The entire economic system rests precariously on an unsustainable mountain of debt, which has grown exponentially over the past 14 years, particularly since the bailout of Wall Street in the wake of the 2008 crash.
Fueled by financial parasitism, social inequality has reached staggering levels. The dysfunctional political system is the product of rising and uncontrollable social tensions.
The pandemic, now entering its third year, has brought the tensions within American society to a breaking point.
The US media’s relentless pro-war propaganda is driven by the delusional belief that a major military conflict overseas will distract public attention from the massive domestic social, economic and political crisis. “Whom the gods would destroy they first make mad.”
The American crisis is, however, not unique. It is the epicenter of a global crisis of the entire capitalist system.
The murderous foreign policy being pursued by Washington and its allies is the flip side of their homicidal domestic policy. Eight-hundred fifty thousand Americans have died so far from COVID-19. Soon enough it will be well over one million. To that body count can be added 152,000 British citizens, 124,000 French and 116,000 German. The Biden administration’s response to the Omicron variant is to promise American households that in two weeks they can order some COVID home-test kits from a government website.
Schools, hospitals, essential infrastructure, production—all of this is breaking down under the weight of the mass infection program pursued by these governments. The markets continue to rise nonetheless, and so workers have to be chained to their workplaces in order that the value needed to sustain the stock bubble can be pumped out of them.

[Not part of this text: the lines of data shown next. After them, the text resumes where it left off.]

Lemma sendMessages_no_write key : no_write (sendMessages key).
Proof.
  unfold sendMessages, sendMessages_locked, getMsgQueue, send_message, send_one. no_writes.
Qed.
Lemma historyAdd_no_write key m : no_write (historyAdd cfg key m).
Proof. unfold historyAdd. no_writes. Qed.
Lemma notify_no_write key : no_write (notify key).
Proof. unfold notify. no_writes. Qed.
Lemma historyPurge_no_write : no_write (historyPurge cfg).
Proof. unfold historyPurge. no_writes. Qed.
End no_write.

#[export] Hint Resolve sendMessages_no_write historyAdd_no_write notify_no_write
  historyPurge_no_write : no_write.

Section memory.
Context `{UuidLib, TimeText, JsonText, Env}.
Context (cfg : Config).
Implicit Types (g : Goctopus MemoryStorage).

Lemma exec_reads {X : Set} (o : op X) g :
  reads o = true → g_storage (exec_op cfg o g).1 = g_storage g.
Proof.
  destruct o; try discriminate; intros _; simpl; unfold with_client, with_storage;
    repeat (case_match; simpl); by simplify_eq/=.
Qed.

(** The in-memory storage is left as it is. *)
Lemma run_no_write {A} (p : prog op A) g :
  no_write p → g_storage (run cfg p g).1 = g_storage g.
Proof.
  revert g. induction p as [a|X o k IH]; intros g; [done|]. intros [Ho Hk].
  cbn [run]. pose proof (exec_reads o g Ho) as Hs. unfold exec.
  destruct (exec_op cfg o g) as [g1 x]. rewrite IH by apply Hk. exact Hs.
Qed.

(** ** Publishing *)

Definition stored_queues g : queues := mem_queued (g_storage g).

(** The copies of [m] under the keys [keys], over the table [q]. *)
Definition published (m : Message) (keys : list string) (q : queues) : queues :=
  λ k id, if decide (k ∈ keys ∧ id = m_id m) then Some (with_Key m k) else q k id.

Lemma deliver_one_run m key g :
  mem_ok (g_storage g) →
  let body := queueMessage (with_Key m key) ;; historyAdd cfg key (with_Key m key) ;;
              notify key ;; sendMessages key in
  let g' := (run cfg body g).1 in
  mem_ok (g_storage g') ∧ stored_queues g' ≡ q_add key (with_Key m key) (stored_queues g).
Proof.
  intros Hok body g'. subst body g'. rewrite run_bind.
  assert (∀ g0, g_storage (run cfg (historyAdd cfg key (with_Key m key) ;; notify key ;;
    sendMessages key) g0).1 = g_storage g0) as Hrest.
  { intros g0. apply run_no_write. no_writes. }
  cbv beta. unfold stored_queues. rewrite Hrest. unfold queueMessage. run_simpl. cbn. by apply AddMessage_queued.
Qed.

(** C5: Delivering a message leaves a copy of it under each of its target
    keys, in place of any message with the same identifier, and leaves every
    other queued message as it was. *)
Theorem deliver_stores_every_target m g :
  mem_ok (g_storage g) →
  let g' := (run cfg (run_task cfg (TDeliver m (m_targets m))) g).1 in
  mem_ok (g_storage g') ∧
  stored_queues g' ≡ published m (m_targets m) (stored_queues g).
Proof.
  intros Hok. cbn [run_task]. unfold deliver.
  apply (run_for_each cfg (λ keys g', mem_ok (g_storage g') ∧
    stored_queues g' ≡ published m keys (stored_queues g))).
  - intros keys key g0 _ [Hok0 Hq0]. destruct (deliver_one_run m key g0 Hok0) as [Hok1 Hq1].
    split; [exact Hok1|]. intros k id. rewrite (Hq1 k id). unfold q_add. simpl.
    rewrite (Hq0 k id). unfold published.
    destruct (decide (k = key ∧ id = m_id m)) as [[-> ->]|Hne].
    + rewrite decide_True; [done|]. split; [set_solver|done].
    + destruct (decide (k ∈ keys ∧ id = m_id m)) as [[Hk ->]|Hne2].
      * rewrite decide_True; [done|]. split; [set_solver|done].
      * rewrite decide_False; [done|]. intros [Hk ->]. apply elem_of_app in Hk as [Hk|Hk].
        { by apply Hne2. }
        apply list_elem_of_singleton in Hk. by apply Hne.
  - split; [done|]. intros k id. unfold published. rewrite decide_False; [done|].
    intros [Hk _]. by apply not_elem_of_nil in Hk.
Qed.

(** ** Acknowledging *)

(** What an acknowledgement leaves. *)
Lemma handleAck_run c cl payload g :
  mem_ok (g_storage g) → g_clients g !! c = Some cl →
  let g' := (run cfg (handleAck c payload) g).1 in
  mem_ok (g_storage g') ∧
  match ack_id payload with
  | None => g' = g
  | Some id =>
    g_metrics g' Delivered = g_metrics g Delivered + 1 ∧
    match c_inflight cl !! id with
    | None => g_storage g' = g_storage g ∧ g_clients g' = g_clients g
    | Some key =>
      stored_queues g' ≡ q_del key id (stored_queues g) ∧
      g_clients g' = <[c := set_inflight cl (delete id (c_inflight cl))]> (g_clients g)
    end
  end.
Proof.
  intros Hok Hc. unfold handleAck. destruct (ack_id payload) as [id|]; [|by split].
  unfold deleteMsgById. run_simpl. unfold with_client, takeInflight. rewrite Hc.
  destruct (c_inflight cl !! id) as [key|] eqn:Hid; run_simpl.
  - unfold with_storage. cbn.
    destruct (DeleteMessage_queued (g_storage g) key id Hok) as [Hok' Hq].
    destruct (Memory.DeleteMessage key id (g_storage g)) as [s' err]. by split_and!.
  - split; [done|]. split; [done|]. split; [done|]. by apply insert_id.
Qed.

Social anger is mounting, and a strike wave of global dimensions is gathering strength. Walkouts by teachers, autoworkers, health care personnel, miners and other sections of the working class are hitting industries around the globe. But everywhere in the centers of global capitalism the political institutions that have worked to contain popular opposition are in a state of advanced decay. Fascists are climbing out from under every rock. In the US, they were climbing the walls of the Capitol building. In Germany, they sit in the halls of power.

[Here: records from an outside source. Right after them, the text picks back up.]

(** At some time [Stop] closed all connections, the context being cancelled and
    the server closing. *)
Definition stopped p0 p : Prop :=
  ∃ p1 p2, rtc proc_step p0 p1 ∧ proc_step p1 p2 ∧ rtc proc_step p2 p ∧
    p_handler p1 = H_stopping (act OCloseAll) ∧ p_closing p1 = true ∧
    g_cancelled (s_g (p_sys p2)) = true ∧ all_closed (s_g (p_sys p2)).

Lemma stopped_later p0 p p' : stopped p0 p → proc_step p p' → stopped p0 p'.
Proof.
  intros (p1 & p2 & Hr1 & Hr2 & Hr3 & ?) Hs. exists p1, p2. split; [done|]. split; [done|].
  split; [by eapply rtc_r|done].
Qed.

Definition handler_ok p0 p : Prop :=
  match p_handler p with
  | H_install | H_wait => p_closing p = false ∧ p_idleClosed p = false
  | H_shutdown d => p_closing p = true ∧ p_idleClosed p = false ∧ d ≤ p_now p + shutdownTimeout
  | H_stopping q => p_closing p = true ∧ p_idleClosed p = false ∧
      ∃ n, stopping n q ∧ ((n < 2)%nat → g_cancelled (s_g (p_sys p)) = true) ∧
        (n = 0%nat → stopped p0 p)
  | H_done => p_closing p = true ∧ p_idleClosed p = true ∧ stopped p0 p
  end.

Definition ending_ok p : Prop :=
  match p_end p with
  | None => True
  | Some (Exit x) =>
    x = 0 ∧ p_idleClosed p = true ∨ x = 1 ∧ ∃ e, p_main p = M_served (ServeError e)
  | Some Killed => p_handler p = H_install
  end.

Record proc_ok p0 p : Prop := {
  pk_path : rtc proc_step p0 p;
  pk_handler : handler_ok p0 p;
  pk_ending : ending_ok p;
}.

(** A step that leaves the goroutine and the server's mark alone. *)
Lemma handler_ok_stays p0 p p' :
  handler_ok p0 p → proc_step p p' → p_handler p' = p_handler p → p_closing p' = p_closing p →
  p_idleClosed p' = p_idleClosed p → p_now p ≤ p_now p' → handler_ok p0 p'.
Proof.
  unfold handler_ok. intros Hok Hs -> -> -> Hnow. destruct (p_handler p) as [| |d|q|]; [done|done| | |].
  - destruct Hok as (? & ? & ?). split_and!; [done..|lia].
  - destruct Hok as (? & ? & n & ? & Hc & Hst). split; [done|]. split; [done|]. exists n.
    split; [done|]. split; [|intros Hn; eapply stopped_later; [by apply Hst|done]].
    intros Hn. eapply proc_step_cancelled; [exact Hs|by apply Hc].
  - destruct Hok as (? & ? & ?). split; [done|]. split; [done|]. by eapply stopped_later.
Qed.

(** The actions of [Stop], in the goroutine. *)
Lemma stopping_step n q :
  stopping n q →
  match q with
  | Ret _ => n = 0%nat
  | Vis o k => ∀ g g' x, exec cfg o g = (g', x) →
      n = 2%nat ∧ stopping 1 (k x) ∧ g_cancelled g' = true ∨
      n = 1%nat ∧ q = act OCloseAll ∧ stopping 0 (k x) ∧ all_closed g'
  end.
Proof.
  destruct 1; simpl; [| |done]; intros g g' [] He.
  - left. split; [done|]. split; [apply stopping_close|]. by injection He as <-.
  - right. split; [done|]. split; [done|]. split; [apply stopping_end|]. by eapply CloseAll_closes.
Qed.

Lemma handler_ok_stop p0 g ts tr m (X : Set) (o : op X) k g' x sg c n t i :
  let p := Process (Sys g ts tr) m (H_stopping (Vis o k)) sg c n t i None in
  let p' := Process (Sys g' ts (tr ++ event_of o x)) m (H_stopping (k x)) sg c n t i None in
  rtc proc_step p0 p → handler_ok p0 p → enabled o g → exec cfg o g = (g', x) → handler_ok p0 p'.
Proof.
  intros p p' Hpath (Hcl & Hi & a & Ha & Hc & _) Hen He. split; [done|]. split; [done|].
  assert (proc_step p p') as Hstep by (left; by constructor).
  destruct (stopping_step _ _ Ha g g' x He) as [(-> & Hk & Hg)|(-> & Hq & Hk & Hg)].
  - exists 1%nat. split; [done|]. by split.
  - exists 0%nat. split; [done|].
    assert (g_cancelled (s_g (p_sys p')) = true) as Hc'
      by (eapply proc_step_cancelled; [exact Hstep|apply Hc; lia]).
    split; [done|]. intros _. exists p, p'. split_and!; [done..| |done|done|done].
    simpl. by rewrite Hq.
Qed.

Lemma handler_ok_step p0 p p' :
  rtc proc_step p0 p → handler_ok p0 p → proc_step p p' → handler_ok p0 p'.
Proof.
  intros Hpath Hh Hstep. destruct Hstep as [Hs|Hs]; pose proof Hs as Hs'; destruct Hs;
    try (eapply handler_ok_stays; [exact Hh|by (left + right)|done..|simpl; lia]).
  - done.
  - destruct Hh as [_ Hi]. simpl in Hi |- *. split_and!; [done..|]. simpl. lia.
  - destruct Hh as (Hc & Hi & _). split; [done|]. split; [done|]. exists 2%nat.
    split; [apply stopping_cancel|]. by split; [lia|].
  - destruct Hh as (Hc & Hi & _). split; [done|]. split; [done|]. exists 2%nat.
    split; [apply stopping_cancel|]. by split; [lia|].
  - by eapply handler_ok_stop.
  - destruct Hh as (Hc & Hi & a & Ha & _ & Hst). split; [done|]. split; [done|].
    eapply stopped_later; [|by left]. apply Hst. apply (stopping_step _ _ Ha).
Qed.

Lemma ending_ok_step p p' : proc_step p p' → ending_ok p'.
Proof.
  intros [[]|[]]; try exact I; try done.
  - destruct e as [|e]; simplify_eq/=. right. split; [done|]. by exists e.
  - by left.
Qed.

Lemma proc_reachable_ok p : proc_reachable p → ∃ p0, launched p0 ∧ proc_ok p0 p.
Proof.
  intros (p0 & Hl & Hsteps). exists p0. split; [done|].
  assert (proc_ok p0 p0) as H0p by (by destruct Hl as (s & t & _ & ->)).
  revert p Hsteps. apply rtc_ind_r; [done|]. intros p p' _ Hs [Hpath Hh _].
  split; [by eapply rtc_r|by eapply handler_ok_step|by eapply ending_ok_step].
Qed.

(** C23: The process ends with status 0 only after a signal was received and
    [Stop] went through: with the server closing, the context was cancelled and
    then every registered connection closed; a status other than 0 means
    that the server failed, and death by a signal that no handler was installed
    yet. *)
Theorem clean_exit p x :
  proc_reachable p → p_end p = Some x →
  match x with
  | Exit 0 => p_closing p = true ∧ p_handler p = H_done ∧
      ∃ p0 p1 p2, launched p0 ∧ rtc proc_step p0 p1 ∧ proc_step p1 p2 ∧ rtc proc_step p2 p ∧
        p_handler p1 = H_stopping (act OCloseAll) ∧ p_closing p1 = true ∧
        g_cancelled (s_g (p_sys p2)) = true ∧
        ∀ k c cl, c ∈ conns_at (g_Conns (s_g (p_sys p2))) k →
          g_clients (s_g (p_sys p2)) !! c = Some cl → c_closed cl = true
  | Exit status => status = 1 ∧ ∃ e, p_main p = M_served (ServeError e)
  | Killed => p_handler p = H_install
  end.
Proof.
  intros (p0 & Hl & [_ Hh He])%proc_reachable_ok Hx. unfold ending_ok in He. rewrite Hx in He.
  destruct x as [status|]; [|done]. destruct He as [[-> Hi]|[-> He]]; [|done].
  unfold handler_ok in Hh. destruct (p_handler p) as [| |d|q|] eqn:Hhp;
    try (destruct Hh as (? & Hi' & _); congruence); try (destruct Hh as (? & Hi'); congruence).
  destruct Hh as (Hc & _ & p1 & p2 & ?). split; [done|]. split; [done|]. by exists p0, p1, p2.
Qed.

(** ** The end of a shutdown *)

(** A signal is waiting for the goroutine, or was received. *)
Definition signalled p : Prop := p_handler p = H_wait ∧ p_sigs p = true ∨ p_closing p = true.

Definition main_left (m : main_at) : nat :=
  match m with M_listen => 4 | M_serving => 3 | M_served _ => 2 | M_wait => 1 end.
Definition stop_left (q : prog op unit) : nat :=
  match q with Ret _ => 0 | Vis o _ => match o with OCancel => 2 | _ => 1 end end.
Definition handler_left (h : handler_at) : nat :=
  match h with
  | H_install => 6 | H_wait => 5 | H_shutdown _ => 4 | H_stopping q => 1 + stop_left q | H_done => 0
  end.
Definition steps_left p : nat :=
  match p_end p with Some _ => 0 | None => main_left (p_main p) + handler_left (p_handler p) end.

Lemma stop_left_stage n q : stopping n q → stop_left q = n.
Proof. by destruct 1. Qed.

Lemma own_step_left p p' :
  proc_reachable p → own_step p p' → (steps_left p' < steps_left p)%nat.
Proof.
  intros (p0 & _ & [_ Hh _])%proc_reachable_ok Hs. unfold handler_ok in Hh.
  destruct Hs as [| | | | |e m s h sg c n t i He|e x s h sg c n t i He| | | | | |
    g ts tr m X o k g' x sg c n t i Hen He|]; unfold steps_left; simpl in *; try lia.
  - destruct e; simplify_eq/=. lia.
  - destruct Hh as (_ & _ & a & Ha & _).
    pose proof (stop_left_stage _ _ Ha) as Hl. simpl in Hl. rewrite Hl.
    destruct (stopping_step _ _ Ha g g' x He) as [(-> & Hk & _)|(-> & _ & Hk & _)];
      rewrite (stop_left_stage _ _ Hk); lia.
Qed.

Lemma world_step_left p p' : world_step p p' → (steps_left p' ≤ steps_left p)%nat.
Proof. destruct 1; unfold steps_left; simpl; lia. Qed.

Lemma signalled_step p p' : proc_step p p' → signalled p → signalled p'.
Proof.
  intros [Hs|Hs]; destruct Hs; unfold signalled; simpl; intros [[? ?]|?]; auto; try congruence.
Qed.

(** Until the process ends it can go on, or [Shutdown] waits for connections,
    until its deadline at most. *)
Lemma signalled_progress p :
  proc_reachable p → signalled p → p_end p = None →
  (∃ p', own_step p p') ∨
  ∃ d, p_handler p = H_shutdown d ∧ p_now p < d ≤ p_now p + shutdownTimeout ∧ p_active p ≠ 0%nat.
Proof.
  intros (p0 & _ & [_ Hh _])%proc_reachable_ok Hsig He.
  destruct p as [s m h sg c n t i e]. unfold handler_ok, signalled in *. simpl in *. subst e.
  destruct h as [| |d|q|]; simpl in *.
  - left. eexists. apply own_install.
  - destruct Hsig as [[_ ->]| ->]; [left; eexists; apply own_receive|]. by destruct Hh.
  - destruct n as [|n]; [left; eexists; apply own_drained|].
    destruct (decide (d ≤ t)); [left; eexists; by apply own_timeout|].
    right. exists d. split; [done|]. split; [lia|done].
  - left. destruct Hh as (_ & _ & a & Ha & _). destruct Ha, s as [g ts tr].
    + eexists. by apply own_stop with (o := OCancel).
    + eexists. by apply own_stop with (o := OCloseAll).
    + eexists. apply own_close.
  - left. destruct Hh as (-> & -> & _). destruct m as [| |[|e]|]; eexists.
    + apply own_listen_closed.
    + apply own_serve_closed.
    + by eapply own_served.
    + by eapply own_fatal.
    + apply own_return.
Qed.

(** A run of the process with [n] steps of [main] and its goroutine. *)
Inductive own_count : nat → process S → process S → Prop :=
| count_none p : own_count 0 p p
| count_own n p p' p'' : own_step p p' → own_count n p' p'' → own_count (Datatypes.S n) p p''
| count_world n p p' p'' : world_step p p' → own_count n p' p'' → own_count n p p''.

Lemma proc_reachable_step p p' : proc_reachable p → proc_step p p' → proc_reachable p'.
Proof. intros (p0 & ? & ?) Hs. exists p0. split; [done|]. by eapply rtc_r. Qed.

Lemma own_count_left n p p' : own_count n p p' → proc_reachable p → (n ≤ steps_left p)%nat.
Proof.
  induction 1 as [p|n p p' p'' Hs _ IH|n p p' p'' Hs _ IH]; intros Hr; [lia| |].
  - pose proof (own_step_left _ _ Hr Hs).
    assert (n ≤ steps_left p')%nat by (apply IH; eapply proc_reachable_step; [done|by left]). lia.
  - pose proof (world_step_left _ _ Hs).
    assert (n ≤ steps_left p')%nat by (apply IH; eapply proc_reachable_step; [done|by right]). lia.
Qed.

Unable to contain the pressures building within capitalist society, the ruling class turns to war in an attempt to channel social anger in a direction that it thinks, or desperately hopes, will rescue itself from itself. But perhaps the greatest delusion of all is the belief that this policy has support among broad sections of the population.
The American and international working class cannot allow US imperialism’s far-reaching war plans to be put into effect. The fight against the ruling class’s death policy at home demands a fight against its death policy abroad. The rush, led by the United States and Germany, to draw Russia into a bloody conflict can be stopped only by an international movement of the working class, united on an anti-capitalist and socialist program.